Barclays déserte à son tour le parquet du London Metal Exchange

le 23/11/2012 L'AGEFI Quotidien / Edition de 7H

Ce retrait suit celui de Natixis en juillet. Onze sociétés continuent de négocier à la criée

Nouvelle illustration des bouleversements à l’œuvre sur les infrastructures de marché, Barclays a déserté hier le traditionnel «ring» du London Metal Exchange (LME). La banque britannique ne quitte bien entendu pas la bourse londonienne des métaux mais devient un membre de catégorie 2 (associate broker clearing), admis aux échanges par voie électronique (LMEselect) et par téléphone. Elle a assuré rester «profondément engagée» vis-à-vis du LME.

Le LME compte désormais 28 membres de catégorie 2, dont Goldman Sachs, UBS, Standard Chartered, Standard Bank et Icap. Seules onze sociétés, dont JPMorgan, Marex Spectron ou Sucden Financial, continuent de négocier à la criée et font partie de la catégorie 1 (ring dealing).

«Ils ont probablement décidé que cette fonction n’était pas vitale», estime Ian Gordon, analyste chez Investec. «Est-ce qu’il s’agit d’une poursuite du programme de réduction de coûts ? Oui, probablement». Barclays, qui a baissé ses dépenses de plus de 500 millions de livres sur les dix-huit derniers mois, marche sur les traces de Natixis qui avait pris la même décision en juillet et rejoint la catégorie 2.

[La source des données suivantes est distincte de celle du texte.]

(* ===== verification/Commands.v ===== *)
(** * The commands of a client: the handlers of src/server.c on one database

    What PUT, INC and DEC on single keys and on prefixes, GET and DEL on single
    keys, and CNT do, as operations on a
    finite map from keys to items with the bytes of their replies, and the proof
    that the handlers of Server.v do that for every sequence of commands. *)

From S2P Require Import Prelude Util Config Store Bst Vec Trie Pack Db Protocol Hashtable Server.

(** ** Specification *)

Inductive command :=
| CmdPut (k v : list Z) (t ptr : Z)
| CmdGet (k : list Z)
| CmdDel (k : list Z)
| CmdInc (k : list Z)
| CmdDec (k : list Z)
| CmdCnt (p : list Z)
| CmdPutAll (p v : list Z) (t : Z)
| CmdIncAll (p : list Z)
| CmdDecAll (p : list Z).

(** The handler of a command on its request; a header byte is the operation code
    in the high bits, with 8 added for a prefix.  [junk] and [buf] are the contents of new memory and of the
    buffer of a prefix search; [now1] and [now] are the two readings of the clock in GET, in
    [database_search] and in the handler, the other handlers read it once. *)
Definition serve (junk : Z) (buf : list Z) (now1 now : Z) (s : triedb) (c : client) (cmd : command) : res outcome :=
  match cmd with
  | CmdPut k v t ptr => put_handler now ptr s c (mkPut 16 t (strlen k) (k ++ [0]) (v ++ [0]))
  | CmdGet k => get_handler junk buf now1 now s c (mkGet 32 (k ++ [0]))
  | CmdDel k => del_handler s c (mkGet 48 (k ++ [0]))
  | CmdInc k => inc_handler now s c (mkGet 80 (k ++ [0]))
  | CmdDec k => dec_handler now s c (mkGet 96 (k ++ [0]))
  | CmdCnt p => cnt_handler junk 8 s c (mkGet 112 (p ++ [0]))
  | CmdPutAll p v t => put_handler now 0 s c (mkPut 24 t (strlen p) (p ++ [0]) (v ++ [0]))
  | CmdIncAll p => inc_handler now s c (mkGet 88 (p ++ [0]))
  | CmdDecAll p => dec_handler now s c (mkGet 104 (p ++ [0]))
  end.

(** What a command does to the map: the new map, the change of the counter of
    keys, the reply. *)
Definition spec_integer (num now : Z) (m : gmap (list Z) db_item) (k : list Z)
  : res (gmap (list Z) db_item * Z * list Z) :=
  match m !! k with
  | Some it =>
      match idata it with
      | Some v =>
          if negb (expired now it) && is_integer v then
            if mod_fits num it then
              Ok (<[k := mkItem (ttl it) (Some (sprintf_d (dec_val v + num))) (ctime it)
                           (lstime it) (iaddr it)]> m, 0, ack_ok)
            else Err SignedOverflow
          else Ok (m, 0, ack_ok)
      | None => Ok (m, 0, ack_ok)
      end
  | None => Ok (m, 0, ack_ok)
  end.

(** The test of [get_handler], which unlike that of [database_search] also holds for a time
    to live below -1. *)
Definition late (now : Z) (it : db_item) : bool :=
  negb (ttl it =? -1) && (delta it now <=? 0).

(** GET hides an item whose time is up at the first reading of the clock, and removes one
    whose time is up at the second.  PUT keeps the low 16 bits of the time to live. *)
Definition spec_command (now1 now : Z) (m : gmap (list Z) db_item) (cmd : command)
  : res (gmap (list Z) db_item * Z * list Z) :=
  match cmd with
  | CmdPut k v t ptr => Ok (<[k := mkItem (s16 t) (Some v) now now ptr]> m, 1, ack_ok)
  | CmdGet k =>
      match m !! k with
      | Some (mkItem t (Some v) _ _ _ as it) =>
          if expired now1 it then Ok (m, 0, ack_nok)
          else if late now it then Ok (if decide (k = []) then m else delete k m, -1, ack_nok)
          else if decide (strlen k + strlen v + 6 < 128)
          then Ok (m, 0, packet 32 (items_bytes (single_items (mkTuple t (strlen k) k v))))
          else Err OutOfBounds
      | _ => Ok (m, 0, ack_nok)
      end
  | CmdDel k =>
      if decide (k ≠ [] ∧ is_Some (m !! k)) then Ok (delete k m, -1, ack_ok)
      else Ok (m, 0, ack_nok)
  | CmdInc k => spec_integer 1 now m k
  | CmdDec k => spec_integer (-1) now m k
  | CmdCnt p =>
      n ← int_chk (Z.of_nat (size (with_prefix p m)));
      Ok (m, 0, packet 7 (be_bytes 8 n))
  | CmdPutAll p v t => Ok (map_prefix (set_item v (s16 t) now) p m, 0, ack_ok)
  | CmdIncAll p => '(m, _) ← spec_mod 1 now p m; Ok (m, 0, ack_ok)
  | CmdDecAll p => '(m, _) ← spec_mod (-1) now p m; Ok (m, 0, ack_ok)
  end.

Definition short_key (k : list Z) : Prop := cstr k ∧ strlen k < 2 ^ 16.
#[export] Instance short_key_dec k : Decision (short_key k).
Proof. unfold short_key. apply _. Defined.

Definition command_ok (cmd : command) : Prop :=
  match cmd with
  | CmdPut k v _ _ | CmdPutAll k v _ => short_key k ∧ short_key v
  | CmdGet k | CmdDel k | CmdInc k | CmdDec k | CmdCnt k | CmdIncAll k | CmdDecAll k => short_key k
  end.
#[export] Instance command_ok_dec cmd : Decision (command_ok cmd).
Proof. destruct cmd; cbn; apply _. Defined.

(** Items as these commands make them. *)
Definition item_fine (it : db_item) : Prop :=
  -2 ^ 15 <= ttl it < 2 ^ 15 ∧ ∃ v, idata it = Some v ∧ strlen v < 2 ^ 16.

(** The database at [a] represents [m], and the counter of keys is [n]. *)
Definition at_db (s : triedb) (a : Z) (m : gmap (list Z) db_item) (n : Z) : Prop :=
  (∃ db, databases s !! a = Some db ∧ db_repr db m) ∧ map_Forall (λ _, item_fine) m ∧
  keyspace_size s = u64 n.

(** ** The commands implement the specification *)

Lemma database_search_spec db m k now :
  db_repr db m →
  database_search db k now = Ok (it ← m !! k; if expired now it then None else Some it).
Proof.
  intros [Ht _]. unfold database_search. rewrite (trie_find_tree _ m) by done.
  rewrite res_bind_Ok_l. destruct (m !! k) as [it|]; [|done]. cbn [mbind option_bind].
  unfold expired. by destruct (_ && _).
Qed.

Lemma update_integer_string_fits s num :
  is_integer s = true → -1 <= num →
  update_integer_string s num =
    if (dec_val s <=? INT_MAX) && (dec_val s + num <=? INT_MAX)
    then Ok (sprintf_d (dec_val s + num)) else Err SignedOverflow.
Proof.
  intros Hs Hn. pose proof (dec_val_nonneg s Hs).
  destruct (Z.leb_spec (dec_val s) INT_MAX), (Z.leb_spec (dec_val s + num) INT_MAX); cbn [andb].
  - apply update_integer_string_spec; [done|done|unfold INT_MIN; lia].
  - unfold update_integer_string. rewrite parse_int_spec by done.
    rewrite int_chk_Ok, res_bind_Ok_l by (unfold INT_MIN; lia). by rewrite int_chk_over.
  - unfold update_integer_string. rewrite parse_int_spec by done. by rewrite int_chk_over.
  - unfold update_integer_string. rewrite parse_int_spec by done. by rewrite int_chk_over.
Qed.

(** A step: the new state represents the new map and has the same expiring keys, or
    the fault is the same. *)
Definition step_refines (v : Vector expiring_key) (a : Z) (n : Z) (c : client) (o : res outcome)
    (r : res (gmap (list Z) db_item * Z * list Z)) : Prop :=
  match r with
  | Ok (m, d, raw) =>
      ∃ s, o = Ok (s, c, Some raw, 0) ∧ at_db s a m (n + d) ∧ expiring_keys s = v
  | Err f => o = Err f
  end.

Section commands.
Context (junk : Z) (buf : list Z) (s : triedb) (c : client) (a n : Z) (m : gmap (list Z) db_item).
Context (Hc : client_db c = a) (Hat : at_db s a m n) (Hexp : vsize (expiring_keys s) = 0).

Lemma the_db_at : ∃ db, the_db s (client_db c) = Ok db ∧ db_repr db m.
Proof.
  destruct Hat as [(db & Hdb & Hr) _]. exists db. unfold the_db. by rewrite Hc, Hdb.
Qed.

Lemma at_db_same : at_db s a m (n + 0).
Proof. by rewrite Z.add_0_r. Qed.

Lemma at_db_set db' m' :
  db_repr db' m' → map_Forall (λ _, item_fine) m' → at_db (set_database s a db') a m' (n + 0).
Proof.
  intros Hr Hf. destruct Hat as (_ & _ & Hn). rewrite Z.add_0_r. split_and!; [|done|done].
  exists db'. split; [apply lookup_insert_eq|done].
Qed.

En revanche, Jefferies s’est invité sur le «ring» en septembre, récupérant au passage plusieurs traders de la filiale de BPCE. La société de courtage, qui a engagé 60 personnes pour sa filiale de métaux rachetée à Prudential Financial pour 422 millions de dollars, vise une part de marché supérieure à 20%.

Le LME, qui a été racheté pour 2,2 milliards de dollars déposés par le Hong Kong Stock Exchange, tourne à plein régime. Le volume de trading a atteint un record pour la seconde année consécutive en 2012, a récemment annoncé le directeur général du LME, Martin Abbott. La plate-forme a traité l’an dernier 146,6 millions de contrats valorisés à 15.400 milliards de dollars sur du cuivre et d’autres métaux industriels.

Vieux de 135 ans, le LME contrôle 80% du négoce mondial des futures sur les métaux industriels. Il devrait prochainement annoncer la mise en œuvre à compter de mi-2013 d’un système permettant la cotation des métaux aux heures d’ouverture des marchés asiatiques. Un cadeau de bienvenue à son nouveau propriétaire.